Bwrynn was awake, though she hardly seemed aware of it. Her head was heavy and rolling around on her neck. The world was a blur of washed-out shapes and streaks of light, rushing forward and back, tugging her through doorways and stairwells. There was a bulging pain at the base of her skull, bulky and throbbing like someone had pumped a blood vessel full of clay. It kept her senses from reaching her brain, and her brain from reaching her body. She struggled to move beyond it, to clear her head of vertigo and focus on a single point. She’d try to close one eye, but the other always followed. She felt her head wobbling recklessly on her shoulders but had only the strength for one limb at a time, and from what she could gather of the situation, her legs needed priority.
Jaga cupped a hand around his eyes and peered through the window. They were halfway down the tower and standing along the western wall. The shining gray awning of the main entrance was several hundred feet straight down. Beyond the front steps, he saw the swarming crowd in the plaza. It was a kaleidoscope of colored dots and pop-up tents that danced with glowing ads and brazen logos. Distant holograms twirled images in the air; smiling sandwiches, dancing bratwurst, and balloons wiggling in digital wind.
“The Dark Ocean,” Bwrynn mumbled into her chest.
It was the first thing she’d uttered in days, a welcome sound that pulled Jaga’s attention back inside. “What?”
“It’s everywhere. It’s all around us.”
“Yes, Bwrynn. Yes, we know that, but right now we have to keep moving.”

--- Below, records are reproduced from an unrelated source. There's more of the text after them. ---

(** Over a coherent ring a shared read is the serialized page of [diff], whatever
    mix of hits and misses. *)
Lemma shared_diff_equiv b now req d c :
  settled b → 0 <= dr_from_seq req → ring_ok c → coherent b c →
  let v := frame_variant_new d (dr_include_tags req) (dr_include_meta req) in
  let page := diff_read b now req in
  let '(c', shared) := diff_shared_frames b now req v c in
  shared = mkShared ((λ o, serialize_frame o d) <$> df_records page) (df_next_from_seq page) (df_head_seq page)
             (df_caught_up page) (df_tombstone page) ∧
  ring_ok c' ∧ coherent b c'.
Proof.
  intros Hst Hfrom Hok Hch v page. unfold page, diff_shared_frames, diff_read.
  destruct (diff_start_cursor b req Hst Hfrom) as (Hc & _). pose proof (tw_head_hi _ (st_wf _ Hst)).
  destruct (diff_start b req) as [tomb cur]. simpl in Hc. rewrite sat_add_exact by lia.
  set (seqs := seqZ (cur + 1) (b_head_seq b + 1 - (cur + 1))).
  pose proof (shared_walk_spec b now req seqs (mkWalk [] cur 0)) as Hw. cbn [w_records w_next w_bytes fmap list_fmap] in Hw.
  rewrite Hw. cbn zeta. cbn [sw_seqs sw_next].
  assert (Hfi : Forall (from_index b now req) (w_records (diff_walk b now req seqs (mkWalk [] cur 0)))).
  { apply diff_walk_from_index; [|done]. apply Forall_forall. intros s Hs%elem_of_seqZ. lia. }
  set (outs := w_records (diff_walk b now req seqs (mkWalk [] cur 0))) in *.
  pose proof (fill_frames_spec b now req d outs (get_many c (ro_seq <$> outs) v) c Hok Hch Hfi) as Hff.
  destruct (fill_frames _ _ _ _ _ _ c) as [c' frames']. destruct Hff as (? & ? & ->).
  - unfold get_many. rewrite <-list_fmap_compose. apply Forall2_fmap_r, Forall_Forall2_diag.
    eapply Forall_impl; [exact Hfi|]. intros o (r & Hg & Hd & Hor & _) fr Hc'. rewrite Hor, record_out_project.
    eapply ch_frame; [done..|]. by eapply deliver_live.
  - split_and!; [|done..]. by rewrite omap_id_Some.
Qed.

(** ** A topic that changes *)

(** A live slot below the old head is the slot the topic had there. *)
Definition slots_kept b b' : Prop :=
  b_head_seq b <= b_head_seq b' ∧
  ∀ s r, s <= b_head_seq b → get (b_index b') s = Some r → r_deleted r = false → get (b_index b) s = Some r.

Lemma slots_kept_refl b : slots_kept b b.
Proof. by split. Qed.

Lemma slots_kept_trans b1 b2 b3 : slots_kept b1 b2 → slots_kept b2 b3 → slots_kept b1 b3.
Proof.
  intros [H1 K1] [H2 K2]. split; [lia|]. intros s r Hs Hg Hd. apply K1; [done| |done]. apply K2; [lia|done..].
Qed.

Lemma reclaim_kept b : topic_wf b → slots_kept b (reclaim_front b (b_head_seq b)).1.
Proof.
  intros Hwf. destruct (reclaim_front_fields b (b_head_seq b)) as (Hh & _). split; [lia|].
  intros s r _. rewrite reclaim_front_get by done. by destruct (_ <? _).
Qed.

Lemma retention_kept b now : topic_wf b → slots_kept b (enforce_retention b now).1.
Proof.
  intros Hwf. destruct (enforce_retention_cases b now Hwf) as [->| ->]; [apply slots_kept_refl|].
  apply (reclaim_kept (with_floors b _)). apply with_floors_wf; [done|by apply plan_retention_floors|done].
Qed.

Lemma marked_kept b seqs : topic_wf b → slots_kept b (marked b seqs).
Proof.
  intros Hwf. destruct (marked_fields b seqs Hwf) as (Hh & _). split; [lia|]. intros s r _. rewrite marked_get by done.
  destruct (get (b_index b) s) as [r'|]; [|done]. case_bool_decide; [|done]. intros [= <-]. done.
Qed.

Lemma padded_kept b reserved : settled b → b_head_seq b <= reserved → slots_kept b (padded b reserved).
Proof.
  intros Hst Hr. split; [simpl; lia|]. intros s r Hs. simpl. rewrite pad_holes_get.
  destruct (get (b_index b) s) as [r'|]; [done|]. destruct (_ && _ && _); [|done]. by intros [= <-].
Qed.

Lemma delete_kept b before_seq match_ bound_head now :
  settled b → u64_opt before_seq → u64_opt bound_head →
  (∀ x, bound_head = Some x → x <= b_head_seq b + 1) →
  slots_kept b (apply_delete_stats b before_seq match_ bound_head now).1.
Proof.
  intros Hst Hbs Hbh Hx. rewrite apply_delete_eq.
  pose proof (enforce_retention_settled b now Hst) as Hst0. pose proof (retention_kept b now (st_wf _ Hst)) as Hk0.
  pose proof (enforce_retention_head b now (st_wf _ Hst)) as Hh0.
  assert (Hbd : delete_bound (enforce_retention b now).1 before_seq bound_head
                = delete_bound b before_seq bound_head) by (unfold delete_bound; by rewrite Hh0).
  rewrite Hbd. pose proof (delete_bound_range b _ _ (st_wf _ Hst) Hbs Hbh Hx) as Hbound. rewrite <-Hh0 in Hbound.
  set (b0 := (enforce_retention b now).1) in *. set (bound := delete_bound b _ _) in *. clearbody b0 bound.
  set (b1 := marked b0 _). assert (Hst1 : settled b1) by (by apply marked_settled).
  pose proof (marked_kept b0 (delete_victims b0 match_ bound) (st_wf _ Hst0)) as Hk1. fold b1 in Hk1.
  destruct (marked_fields b0 (delete_victims b0 match_ bound) (st_wf _ Hst0)) as (Hh1 & _). fold b1 in Hh1.
  clearbody b1. rewrite <-Hh1 in Hbound |- *.
  destruct (prefix_floored_fields b1 before_seq match_ bound (st_wf _ Hst1) Hbound) as (Hwf2 & Hh2 & Hb2 & Hr2 & _).
  eapply slots_kept_trans; [exact Hk0|]. eapply slots_kept_trans; [exact Hk1|].
  eapply slots_kept_trans; [|rewrite <-Hh2; by apply reclaim_kept].
  split; [lia|]. intros s r _. unfold get. by rewrite Hb2, Hr2.
Qed.

Lemma exec_op_kept op b : settled b → op_ok op b → slots_kept b (exec_op op b).
Proof.
  intros Hst Hok. pose proof (st_wf _ Hst) as Hwf. pose proof (st_tail _ Hst) as Ht.
  destruct op as [recs now|now|bs m bh now|seqs| |reserved]; simpl in *.
  - destruct (decide (recs = [])) as [->|Hne]; [apply slots_kept_refl|]. rewrite append_eq by done.
    split; [simpl; rewrite Ht; lia|]. intros s r Hs. simpl. rewrite foldl_push_get.
    by rewrite (proj2 (Z.ltb_lt _ _)) by lia.
  - by apply retention_kept.
  - destruct Hok as (? & ? & ?). by apply delete_kept.
  - rewrite delete_seqs_eq. eapply slots_kept_trans; [by apply (marked_kept b seqs)|].
    destruct (marked_fields b seqs Hwf) as (Hh & _). rewrite <-Hh. apply reclaim_kept.
    by apply st_wf, marked_settled.
  - unfold note_source_trim. split; simpl; [lia|]. intros s r Hs. unfold push_record, get. simpl.
    unfold tail_seq in Ht. destruct (Z.ltb_spec s (base_seq (b_index b))); [done|]. by rewrite lookup_app_l by lia.
  - unfold restore_head_watermark. simpl. destruct (Z.leb_spec reserved (b_head_seq b)); [by split|].
    apply (padded_kept (set_reserved_head b reserved)); [|simpl; lia]. destruct Hst as [[] ? ?]. by split; [split|..].
Qed.

Lemma coherent_kept b b' c : slots_kept b b' → coherent b c → coherent b' c.
Proof.
  intros [Hh Hk] [Hf Hb]. split; [|intros s Hs; specialize (Hb s Hs); lia].
  intros seq d t m fr r Hc Hg Hd. eapply Hf; [done| |done]. apply Hk; [|done..]. apply Hb.
  unfold cache_get in Hc. destruct (ca_frames c !! seq); [by eexists|done].
Qed.

(** The topic changes and is read by streams of any projection, in any order. *)
Inductive StreamOp :=
  | SoTopic (op : TopicOp (V := V))
  | SoRead (now : Z) (req : DiffRequest) (include_data : bool).

Definition request_variant (req : DiffRequest) (include_data : bool) : FrameVariant :=
  frame_variant_new include_data (dr_include_tags req) (dr_include_meta req).
Definition stream_op (o : StreamOp) (s : TopicState V * CacheState R) : TopicState V * CacheState R :=
  match o with
  | SoTopic op => (exec_op op s.1, s.2)
  | SoRead now req d => (s.1, (diff_shared_frames s.1 now req (request_variant req d) s.2).1)
  end.
Definition stream_op_ok (o : StreamOp) (s : TopicState V * CacheState R) : Prop :=
  match o with
  | SoTopic op => op_ok op s.1
  | SoRead _ req _ => 0 <= dr_from_seq req
  end.
Definition stream_ops (ops : list StreamOp) (s : TopicState V * CacheState R) := foldl (flip stream_op) s ops.
Fixpoint stream_ops_ok (ops : list StreamOp) (s : TopicState V * CacheState R) : Prop :=
  match ops with
  | [] => True
  | o :: ops => stream_op_ok o s ∧ stream_ops_ok ops (stream_op o s)
  end.

Lemma stream_op_inv o s :
  stream_op_ok o s → settled s.1 → ring_ok s.2 → coherent s.1 s.2 →
  let s' := stream_op o s in settled s'.1 ∧ ring_ok s'.2 ∧ coherent s'.1 s'.2.
Proof.
  destruct s as [b c]. destruct o as [op|now req d]; simpl; intros Hok Hst Hr Hc.
  - split_and!; [by apply exec_op_refines|done|]. eapply coherent_kept; [by apply exec_op_kept|done].
  - pose proof (shared_diff_equiv b now req d c Hst Hok Hr Hc) as He. cbv zeta in He. fold (request_variant req d) in He.
    destruct (diff_shared_frames _ _ _ _ _) as [c' sh]. destruct He as (_ & ? & ?). done.
Qed.

Lemma cache_new_ok b : ring_ok cache_new ∧ coherent b cache_new.
Proof.
  split; split; simpl; try done; [constructor|apply Nat.le_0_l|..].
  - intros s. rewrite lookup_empty, elem_of_nil. split; [done|]. by intros [? ?].
  - intros s [? Hs]. by rewrite lookup_empty in Hs.
Qed.

End broadcast.

Module BroadcastSamples.
Import Samples.

(** Frames as seq and data flag; ten records, a read of three, a delete of the
    first five and a read of the rest under two projections. *)
Definition sample_frame (o : RecordOut unit) (d : bool) : Z * bool := (ro_seq o, d).
Definition sample_request (from : Z) : DiffRequest := mkDiffRequest from 3 None true true 0.
Definition sample_stream : list (StreamOp (V := unit)) :=
  [SoTopic (OpAppend (sample_batch 10) 0); SoRead 0 (sample_request 0) true;
   SoTopic (OpDelete (Some 6) None None 0); SoRead 0 (sample_request 5) true].


End BroadcastSamples.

“Jaga?” his name crept from her lips in a whimper as though she was seeing him for the first time. The pain in her skull cinched her eyes into slits and pressed her tongue to the roof of her mouth.
“Yes child, it’s me.” He pulled her close and brushed his hand down her cheek, “I’m here.”
“We’re not alone.” She nearly sobbed the words, her frightened and desperate tone rattling deep into Jaga’s nerves and prickling at his skin.